- Problem details -
Give again, word for word, every line in the entries below from the line with "snap_state s = InFlight" up to and including the line with "assert (Hreach2 : reaches", and no other line.

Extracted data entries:
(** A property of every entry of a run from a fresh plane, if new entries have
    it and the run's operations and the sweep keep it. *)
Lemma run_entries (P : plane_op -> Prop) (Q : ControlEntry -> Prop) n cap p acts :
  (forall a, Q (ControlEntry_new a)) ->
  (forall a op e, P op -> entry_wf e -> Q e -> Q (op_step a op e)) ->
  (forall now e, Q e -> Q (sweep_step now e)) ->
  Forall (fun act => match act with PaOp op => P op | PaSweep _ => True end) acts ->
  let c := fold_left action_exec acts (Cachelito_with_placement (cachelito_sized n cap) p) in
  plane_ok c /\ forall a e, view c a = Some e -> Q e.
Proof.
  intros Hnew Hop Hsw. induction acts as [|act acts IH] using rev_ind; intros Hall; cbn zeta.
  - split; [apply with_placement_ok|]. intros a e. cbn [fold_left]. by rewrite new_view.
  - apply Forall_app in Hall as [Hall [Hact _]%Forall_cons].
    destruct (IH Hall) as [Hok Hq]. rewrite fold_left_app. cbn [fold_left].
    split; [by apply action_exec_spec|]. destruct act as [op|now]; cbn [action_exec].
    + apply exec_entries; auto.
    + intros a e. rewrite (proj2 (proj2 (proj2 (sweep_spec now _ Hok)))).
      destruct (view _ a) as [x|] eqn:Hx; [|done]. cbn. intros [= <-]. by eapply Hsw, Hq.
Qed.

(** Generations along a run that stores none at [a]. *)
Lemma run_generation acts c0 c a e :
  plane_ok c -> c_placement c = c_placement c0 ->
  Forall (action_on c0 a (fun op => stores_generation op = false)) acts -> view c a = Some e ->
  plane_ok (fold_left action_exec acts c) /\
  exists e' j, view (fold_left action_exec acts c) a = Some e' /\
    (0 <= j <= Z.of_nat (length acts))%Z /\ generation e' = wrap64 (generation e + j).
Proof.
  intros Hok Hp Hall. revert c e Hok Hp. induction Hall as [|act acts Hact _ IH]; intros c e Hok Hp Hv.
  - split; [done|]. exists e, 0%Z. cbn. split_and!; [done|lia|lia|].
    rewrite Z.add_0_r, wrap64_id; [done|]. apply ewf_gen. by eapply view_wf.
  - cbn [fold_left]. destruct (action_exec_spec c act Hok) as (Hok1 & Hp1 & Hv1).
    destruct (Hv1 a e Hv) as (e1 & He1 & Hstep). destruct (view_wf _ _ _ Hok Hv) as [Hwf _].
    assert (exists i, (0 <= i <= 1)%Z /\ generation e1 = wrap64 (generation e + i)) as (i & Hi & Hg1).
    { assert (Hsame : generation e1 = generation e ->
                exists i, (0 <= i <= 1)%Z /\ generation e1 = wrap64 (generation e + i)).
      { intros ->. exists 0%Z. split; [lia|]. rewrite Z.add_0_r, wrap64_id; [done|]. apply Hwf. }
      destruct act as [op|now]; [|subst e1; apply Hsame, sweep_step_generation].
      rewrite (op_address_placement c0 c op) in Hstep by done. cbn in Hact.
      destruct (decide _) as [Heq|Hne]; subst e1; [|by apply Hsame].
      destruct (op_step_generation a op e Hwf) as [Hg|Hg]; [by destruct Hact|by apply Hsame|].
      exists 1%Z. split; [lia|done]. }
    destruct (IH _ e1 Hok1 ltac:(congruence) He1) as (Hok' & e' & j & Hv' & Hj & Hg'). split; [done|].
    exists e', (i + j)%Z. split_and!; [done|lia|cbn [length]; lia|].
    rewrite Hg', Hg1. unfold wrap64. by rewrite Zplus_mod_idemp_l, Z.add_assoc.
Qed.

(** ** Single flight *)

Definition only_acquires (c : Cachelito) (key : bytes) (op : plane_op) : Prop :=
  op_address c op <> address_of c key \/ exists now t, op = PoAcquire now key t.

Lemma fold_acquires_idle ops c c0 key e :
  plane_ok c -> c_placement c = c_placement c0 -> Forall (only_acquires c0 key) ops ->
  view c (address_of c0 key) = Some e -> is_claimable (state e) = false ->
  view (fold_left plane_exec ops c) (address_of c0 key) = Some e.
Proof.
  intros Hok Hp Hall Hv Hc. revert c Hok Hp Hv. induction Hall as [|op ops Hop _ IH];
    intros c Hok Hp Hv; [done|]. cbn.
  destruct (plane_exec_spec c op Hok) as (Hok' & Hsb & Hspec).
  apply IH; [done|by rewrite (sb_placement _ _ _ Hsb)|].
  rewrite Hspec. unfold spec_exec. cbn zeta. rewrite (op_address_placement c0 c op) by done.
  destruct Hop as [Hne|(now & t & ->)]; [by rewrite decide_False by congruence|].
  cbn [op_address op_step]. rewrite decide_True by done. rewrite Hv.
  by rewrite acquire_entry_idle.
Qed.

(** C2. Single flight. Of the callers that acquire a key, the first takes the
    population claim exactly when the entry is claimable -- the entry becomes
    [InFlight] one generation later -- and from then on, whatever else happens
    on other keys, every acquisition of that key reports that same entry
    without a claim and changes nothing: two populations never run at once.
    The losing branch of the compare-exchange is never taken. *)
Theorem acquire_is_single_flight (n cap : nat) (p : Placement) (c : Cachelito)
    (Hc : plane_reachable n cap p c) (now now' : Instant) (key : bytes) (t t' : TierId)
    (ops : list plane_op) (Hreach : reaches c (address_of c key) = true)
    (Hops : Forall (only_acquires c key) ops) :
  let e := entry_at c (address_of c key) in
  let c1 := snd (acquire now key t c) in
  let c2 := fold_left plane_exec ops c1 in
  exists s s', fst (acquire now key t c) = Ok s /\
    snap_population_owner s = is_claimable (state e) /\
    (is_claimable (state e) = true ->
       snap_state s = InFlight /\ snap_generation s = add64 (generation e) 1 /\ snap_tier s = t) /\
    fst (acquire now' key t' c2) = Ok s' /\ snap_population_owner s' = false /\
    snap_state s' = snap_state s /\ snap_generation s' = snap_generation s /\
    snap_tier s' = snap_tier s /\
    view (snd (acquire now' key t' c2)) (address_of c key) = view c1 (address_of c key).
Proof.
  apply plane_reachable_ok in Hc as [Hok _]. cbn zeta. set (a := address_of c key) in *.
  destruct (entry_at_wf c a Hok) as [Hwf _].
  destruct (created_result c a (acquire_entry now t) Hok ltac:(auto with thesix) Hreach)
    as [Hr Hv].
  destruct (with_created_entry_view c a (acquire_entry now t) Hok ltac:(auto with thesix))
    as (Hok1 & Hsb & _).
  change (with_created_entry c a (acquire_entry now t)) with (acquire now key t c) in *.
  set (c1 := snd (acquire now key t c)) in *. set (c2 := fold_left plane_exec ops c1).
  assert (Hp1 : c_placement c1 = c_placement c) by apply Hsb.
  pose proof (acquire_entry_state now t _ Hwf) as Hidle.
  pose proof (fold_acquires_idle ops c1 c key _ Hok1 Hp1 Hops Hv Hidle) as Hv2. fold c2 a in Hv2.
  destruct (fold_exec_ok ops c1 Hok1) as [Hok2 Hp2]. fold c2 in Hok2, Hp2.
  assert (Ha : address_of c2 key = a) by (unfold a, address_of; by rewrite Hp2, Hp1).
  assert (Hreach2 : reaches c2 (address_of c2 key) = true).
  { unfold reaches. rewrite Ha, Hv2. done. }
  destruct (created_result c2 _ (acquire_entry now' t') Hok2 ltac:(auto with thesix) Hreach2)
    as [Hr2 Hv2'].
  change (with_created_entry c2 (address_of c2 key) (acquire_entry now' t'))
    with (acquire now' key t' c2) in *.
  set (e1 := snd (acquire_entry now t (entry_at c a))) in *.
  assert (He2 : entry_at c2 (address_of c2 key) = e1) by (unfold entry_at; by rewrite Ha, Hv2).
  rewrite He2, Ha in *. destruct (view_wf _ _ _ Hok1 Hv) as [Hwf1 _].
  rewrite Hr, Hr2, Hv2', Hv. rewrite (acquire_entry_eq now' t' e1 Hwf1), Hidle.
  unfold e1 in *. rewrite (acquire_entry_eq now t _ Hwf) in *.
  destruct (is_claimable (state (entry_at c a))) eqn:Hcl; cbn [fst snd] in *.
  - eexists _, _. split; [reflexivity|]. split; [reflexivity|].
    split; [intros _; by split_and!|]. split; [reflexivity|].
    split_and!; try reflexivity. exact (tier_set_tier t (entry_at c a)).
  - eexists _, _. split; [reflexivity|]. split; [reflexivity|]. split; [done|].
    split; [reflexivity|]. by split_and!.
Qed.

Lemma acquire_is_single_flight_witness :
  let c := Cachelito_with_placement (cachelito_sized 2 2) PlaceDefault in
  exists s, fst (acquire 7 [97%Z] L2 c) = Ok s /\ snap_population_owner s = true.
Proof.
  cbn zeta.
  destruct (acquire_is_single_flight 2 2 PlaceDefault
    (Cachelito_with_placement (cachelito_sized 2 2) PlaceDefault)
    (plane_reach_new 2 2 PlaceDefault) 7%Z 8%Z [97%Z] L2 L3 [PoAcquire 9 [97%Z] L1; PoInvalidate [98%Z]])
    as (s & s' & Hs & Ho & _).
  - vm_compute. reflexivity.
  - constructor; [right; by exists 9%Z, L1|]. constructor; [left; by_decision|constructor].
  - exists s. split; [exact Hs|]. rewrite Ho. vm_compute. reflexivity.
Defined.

- Output for this exercise -
       snap_state s = InFlight /\ snap_generation s = add64 (generation e) 1 /\ snap_tier s = t) /\
    fst (acquire now' key t' c2) = Ok s' /\ snap_population_owner s' = false /\
    snap_state s' = snap_state s /\ snap_generation s' = snap_generation s /\
    snap_tier s' = snap_tier s /\
    view (snd (acquire now' key t' c2)) (address_of c key) = view c1 (address_of c key).
Proof.
  apply plane_reachable_ok in Hc as [Hok _]. cbn zeta. set (a := address_of c key) in *.
  destruct (entry_at_wf c a Hok) as [Hwf _].
  destruct (created_result c a (acquire_entry now t) Hok ltac:(auto with thesix) Hreach)
    as [Hr Hv].
  destruct (with_created_entry_view c a (acquire_entry now t) Hok ltac:(auto with thesix))
    as (Hok1 & Hsb & _).
  change (with_created_entry c a (acquire_entry now t)) with (acquire now key t c) in *.
  set (c1 := snd (acquire now key t c)) in *. set (c2 := fold_left plane_exec ops c1).
  assert (Hp1 : c_placement c1 = c_placement c) by apply Hsb.
  pose proof (acquire_entry_state now t _ Hwf) as Hidle.
  pose proof (fold_acquires_idle ops c1 c key _ Hok1 Hp1 Hops Hv Hidle) as Hv2. fold c2 a in Hv2.
  destruct (fold_exec_ok ops c1 Hok1) as [Hok2 Hp2]. fold c2 in Hok2, Hp2.
  assert (Ha : address_of c2 key = a) by (unfold a, address_of; by rewrite Hp2, Hp1).
  assert (Hreach2 : reaches c2 (address_of c2 key) = true).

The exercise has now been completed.